▶ About this task
Having found the line that holds "- intros k c Hc.", give that line and all lines after it again, word for word, through the end of the data below.
++++ Data ++++
(* ===== verification/Router.v ===== *)
(** The control plane as a whole: the routes of [internal/controlplane/
    server.go] with the sessions they require, and the steps of the running
    server.

    The rate limits on the public routes are in [RateLimit]; logging and CORS
    are not modelled. *)
From S2P Require Import Prelude Text Base64 Json Protocol Crypto Schema Evolve QUsers QAccess QSecrets World Http Perms Grants Accounts Auth Secrets Hosts Sets Groups Upgrades Listings Link.

Inductive PublicRoute :=
  | PostEnroll | PostDecommission | PostLogin | PostRefresh | PostInvitationsAccept
  | PostPasswordReset | PostPasswordResetConfirm.

Inductive UserRoute :=
  | GetMe | PatchMe | PostLogout | PostEnrollTokens
  | PostKeys | GetKeys | DeleteKey_
  | PostSecrets | GetSecrets | GetSecret_ | GetSecretReveal | GetSecretAudit | PutSecret | DeleteSecret_
  | PostGroups | GetGroups | GetGroupsForResource | GetGroupMembers | GetGroup_ | PutGroup
  | DeleteGroup_ | PostGroupResources | DeleteGroupResources
  | PostSets | GetSets | GetSet_ | GetSetHosts | GetSetAudit | PutSet | DeleteSet_
  | PutSetEntry | DeleteSetEntry_
  | GetHosts | GetHost_ | GetHostAudit | GetHostAccessAudit | PostHostRefresh | PostHostRevoke | PostHostUpgrade
  | PostHostSets | DeleteHostSet.

Inductive AdminRoute :=
  | PostUpgrade | PostInvitations | GetInvitations | DeleteInvitation_ | PostInvitationResend
  | GetUsers | PostUserSuspend | PostUserActivate | DeleteUser
  | GetGrants | PostGrants | DeleteGrant
  | GetAudit | GetGrantAudit | GetSecretAccessAudit.

Inductive Route := Public (p : PublicRoute) | User_ (u : UserRoute) | Admin (a : AdminRoute).

Section router.
Context `{Platform} (s : Server) (http_get : nat → string → error + (Z * bytes)).

Definition publicRoutes (p : PublicRoute) (r : Request) : Handler :=
  match p with
  | PostEnroll => handleEnroll s r
  | PostDecommission => handleDecommissionHost s r
  | PostLogin => handleLogin s r
  | PostRefresh => handleRefresh s r
  | PostInvitationsAccept => handleAcceptInvitation s r
  | PostPasswordReset => handlePasswordReset s r
  | PostPasswordResetConfirm => handlePasswordResetConfirm s r
  end.

Definition userRoutes (u : UserRoute) (auth : authInfo) (r : Request) : Handler :=
  match u with
  | GetMe => handleMe s auth r
  | PatchMe => handleUpdateProfile s auth r
  | PostLogout => handleLogout auth r
  | PostEnrollTokens => handleCreateEnrollToken s auth r
  | PostKeys => handleAddKey s auth r
  | GetKeys => handleListKeys s auth r
  | DeleteKey_ => handleDeleteKey s auth r
  | PostSecrets => handleCreateSecret s auth r
  | GetSecrets => handleListSecrets s auth r
  | GetSecret_ => handleGetSecret s auth r
  | GetSecretReveal => handleRevealSecret s auth r
  | GetSecretAudit => handleSecretAudit s auth r
  | PutSecret => handleUpdateSecret s auth r
  | DeleteSecret_ => handleDeleteSecret auth r
  | PostGroups => handleCreateGroup s auth r
  | GetGroups => handleListGroups s auth r
  | GetGroupsForResource => handleListGroupsForResource s auth r
  | GetGroupMembers => handleListGroupMembers s auth r
  | GetGroup_ => handleGetGroup s auth r
  | PutGroup => handleUpdateGroup s auth r
  | DeleteGroup_ => handleDeleteGroup s auth r
  | PostGroupResources => handleAddGroupResource s auth r
  | DeleteGroupResources => handleRemoveGroupResource s auth r
  | PostSets => handleCreateSet s auth r
  | GetSets => handleListSets s auth r
  | GetSet_ => handleGetSet s auth r
  | GetSetHosts => handleListSetHosts s auth r
  | GetSetAudit => handleSetAudit s auth r
  | PutSet => handleUpdateSet s auth r
  | DeleteSet_ => handleDeleteSet s auth r
  | PutSetEntry => handleUpsertSetEntry s auth r
  | DeleteSetEntry_ => handleDeleteSetEntry s auth r
  | GetHosts => handleListHosts s auth r
  | GetHost_ => handleGetHost s auth r
  | GetHostAudit => handleHostAudit s auth r
  | GetHostAccessAudit => handleHostAccessAudit s auth r
  | PostHostRefresh => handleRefreshHost s auth r
  | PostHostRevoke => handleRevokeHost s auth r
  | PostHostUpgrade => handleUpgradeHost s http_get auth r
  | PostHostSets => handleBindSet s auth r
  | DeleteHostSet => handleUnbindSet s auth r
  end.

Definition adminRoutes (a : AdminRoute) (auth : authInfo) (r : Request) : Handler :=
  match a with
  | PostUpgrade => handleUpgradeFleet s http_get auth r
  | PostInvitations => handleCreateInvitation s auth r
  | GetInvitations => handleListInvitations s auth r
  | DeleteInvitation_ => handleCancelInvitation auth r
  | PostInvitationResend => handleResendInvitation s auth r
  | GetUsers => handleListUsers s auth r
  | PostUserSuspend => handleSuspendUser s auth r
  | PostUserActivate => handleActivateUser s auth r
  | DeleteUser => handleRemoveUser s auth r
  | GetGrants => handleListGrants s auth r
  | PostGrants => handleCreateGrant s auth r
  | DeleteGrant => handleRevokeGrant s auth r
  | GetAudit => handleAllAudit s auth r
  | GetGrantAudit => handleGrantAudit s auth r
  | GetSecretAccessAudit => handleSecretAccessAudit s auth r
  end.

(** [Handler]: each tier behind its middleware. *)
Definition route (e : Route) (r : Request) : Handler :=
  match e with
  | Public p => publicRoutes p r
  | User_ u => requireAuth (userRoutes u) r
  | Admin a => requireAdmin (adminRoutes a) r
  end.

(** ** Steps of the running server

    A request is handled as one step; a crash inside it is covered by the
    fault oracle, which may fail every later call.  A daemon connection is
    opened by one step, then reads, queue writes and its end are steps that
    interleave with everything else.  [step_restart] loses what is in memory. *)
Inductive link_step : World → World → Prop :=
  | step_connect peer w host version w1 :
      authenticateDaemon peer w = (inr (host, version), w1) →
      link_step w (connectDaemon s http_get host version w1 : (Response + nat) * World).2
  | step_refuse peer w e w1 :
      authenticateDaemon peer w = (inl e, w1) → link_step w w1
  | step_read host env w :
      link_step w (readEnvelope host env w : (Response + unit) * World).2
  | step_write c env h w :
      dequeue c (w_hub w) = Some (env, h) → link_step w (with_hub h w)
  | step_close hostID c w : link_step w (with_hub (unregister hostID c (w_hub w)) w)
  | step_create_admin email hash w : link_step w (CreateAdmin email hash w).2
  | step_restart w :
      link_step w (with_tx None (with_hub newHub (with_checksums ∅ w))).

Inductive cp_step : World → World → Prop :=
  | step_request e r w : cp_step w (serve (route e r) w).2
  | step_link w w' : link_step w w' → cp_step w w'.

Definition cp_steps : World → World → Prop := rtc cp_step.

(** ** Every step is an [effect evolves] *)

Lemma requireAuth_rel next r :
  (∀ auth, evolving (next auth r)) → evolving (requireAuth next r).
Proof. intros Hn. unfold requireAuth. cbv zeta. solve_rel; apply Hn. Qed.
Lemma requireAdmin_rel next r :
  (∀ auth, evolving (next auth r)) → evolving (requireAdmin next r).
Proof. intros Hn. apply requireAuth_rel. intros auth. solve_rel; apply Hn. Qed.

Lemma publicRoutes_rel p r : evolving (publicRoutes p r).
Proof. destruct p; simpl; auto with preserve nocore. Qed.
Lemma userRoutes_rel u auth r : evolving (userRoutes u auth r).
Proof. destruct u; simpl; auto with preserve nocore. Qed.
Lemma adminRoutes_rel a auth r : evolving (adminRoutes a auth r).
Proof. destruct a; simpl; auto with preserve nocore. Qed.

Lemma route_rel e r : evolving (route e r).
Proof.
  destruct e; simpl; [apply publicRoutes_rel | apply requireAuth_rel | apply requireAdmin_rel];
    intros auth; [apply userRoutes_rel | apply adminRoutes_rel].
Qed.

Lemma serve_effect e r w : effect evolves w (serve (route e r) w).2.
Proof.
  pose proof (route_rel e r w) as Hr. unfold serve.
  by destruct (route e r w) as [[?|?] ?].
Qed.

Lemma dequeue_wf c env h h' : dequeue c h = Some (env, h') → hub_wf h → hub_wf h'.
Proof.
  unfold dequeue. destruct (chans h !! c) as [[|e q]|] eqn:Ec; intros [= <- <-] (H1 & H2 & H3).
  split_and!; simpl.
  - intros c' q'. rewrite lookup_insert. case_decide; intros; simplify_eq; [|eauto].
    apply H1 in Ec. simpl in Ec. lia.
  - intros k c' Hk. rewrite lookup_insert_is_Some'. eauto.
  - intros c'. rewrite lookup_insert_is_Some'. intros [<-|Hc]; eauto.
Qed.

Lemma newHub_wf : hub_wf newHub.
Proof.
  split_and!; simpl.
  - intros c q Hc. by rewrite lookup_empty in Hc.
  - intros k c Hc. by rewrite lookup_empty in Hc.
  - intros c [q Hc]. by rewrite lookup_empty in Hc.
Qed.

Lemma cp_step_effect w w' : cp_step w w' → effect evolves w w'.
Proof.
  destruct 1 as [e r w|w w' Hs]; [apply serve_effect|].
  destruct Hs as [peer w host version w1 Ha|peer w e w1 Ha|host env w
                 |c env h w Hd|hostID c w|email hash w|w].
  - pose proof (authenticateDaemon_rel peer w) as H1. rewrite Ha in H1.
    etransitivity; [exact H1 | by eapply connectDaemon_known, authenticateDaemon_known].
  - pose proof (authenticateDaemon_rel peer w) as H1. by rewrite Ha in H1.
  - apply readEnvelope_rel.
  - apply effect_same; [done|done|done|by left|]. intros Hh. by eapply dequeue_wf.
  - apply effect_same; [done|done|done|by left|]. apply unregister_wf.
  - apply CreateAdmin_rel.
  - apply effect_same; [done|done|done|by right|]. intros _. apply newHub_wf.
Qed.

Lemma cp_steps_effect w w' : cp_steps w w' → effect evolves w w'.
Proof.
  induction 1 as [|w1 w2 w3 H1 _ IH]; [reflexivity|].
  etransitivity; [by apply cp_step_effect | exact IH].
Qed.
End router.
++++
▶ Solution to the problem
  - intros k c Hc. by rewrite lookup_empty in Hc.
  - intros c [q Hc]. by rewrite lookup_empty in Hc.
Qed.

Lemma cp_step_effect w w' : cp_step w w' → effect evolves w w'.
Proof.
  destruct 1 as [e r w|w w' Hs]; [apply serve_effect|].
  destruct Hs as [peer w host version w1 Ha|peer w e w1 Ha|host env w
                 |c env h w Hd|hostID c w|email hash w|w].
  - pose proof (authenticateDaemon_rel peer w) as H1. rewrite Ha in H1.
    etransitivity; [exact H1 | by eapply connectDaemon_known, authenticateDaemon_known].
  - pose proof (authenticateDaemon_rel peer w) as H1. by rewrite Ha in H1.
  - apply readEnvelope_rel.
  - apply effect_same; [done|done|done|by left|]. intros Hh. by eapply dequeue_wf.
  - apply effect_same; [done|done|done|by left|]. apply unregister_wf.
  - apply CreateAdmin_rel.
  - apply effect_same; [done|done|done|by right|]. intros _. apply newHub_wf.
Qed.

Lemma cp_steps_effect w w' : cp_steps w w' → effect evolves w w'.
Proof.
  induction 1 as [|w1 w2 w3 H1 _ IH]; [reflexivity|].
  etransitivity; [by apply cp_step_effect | exact IH].
Qed.
End router.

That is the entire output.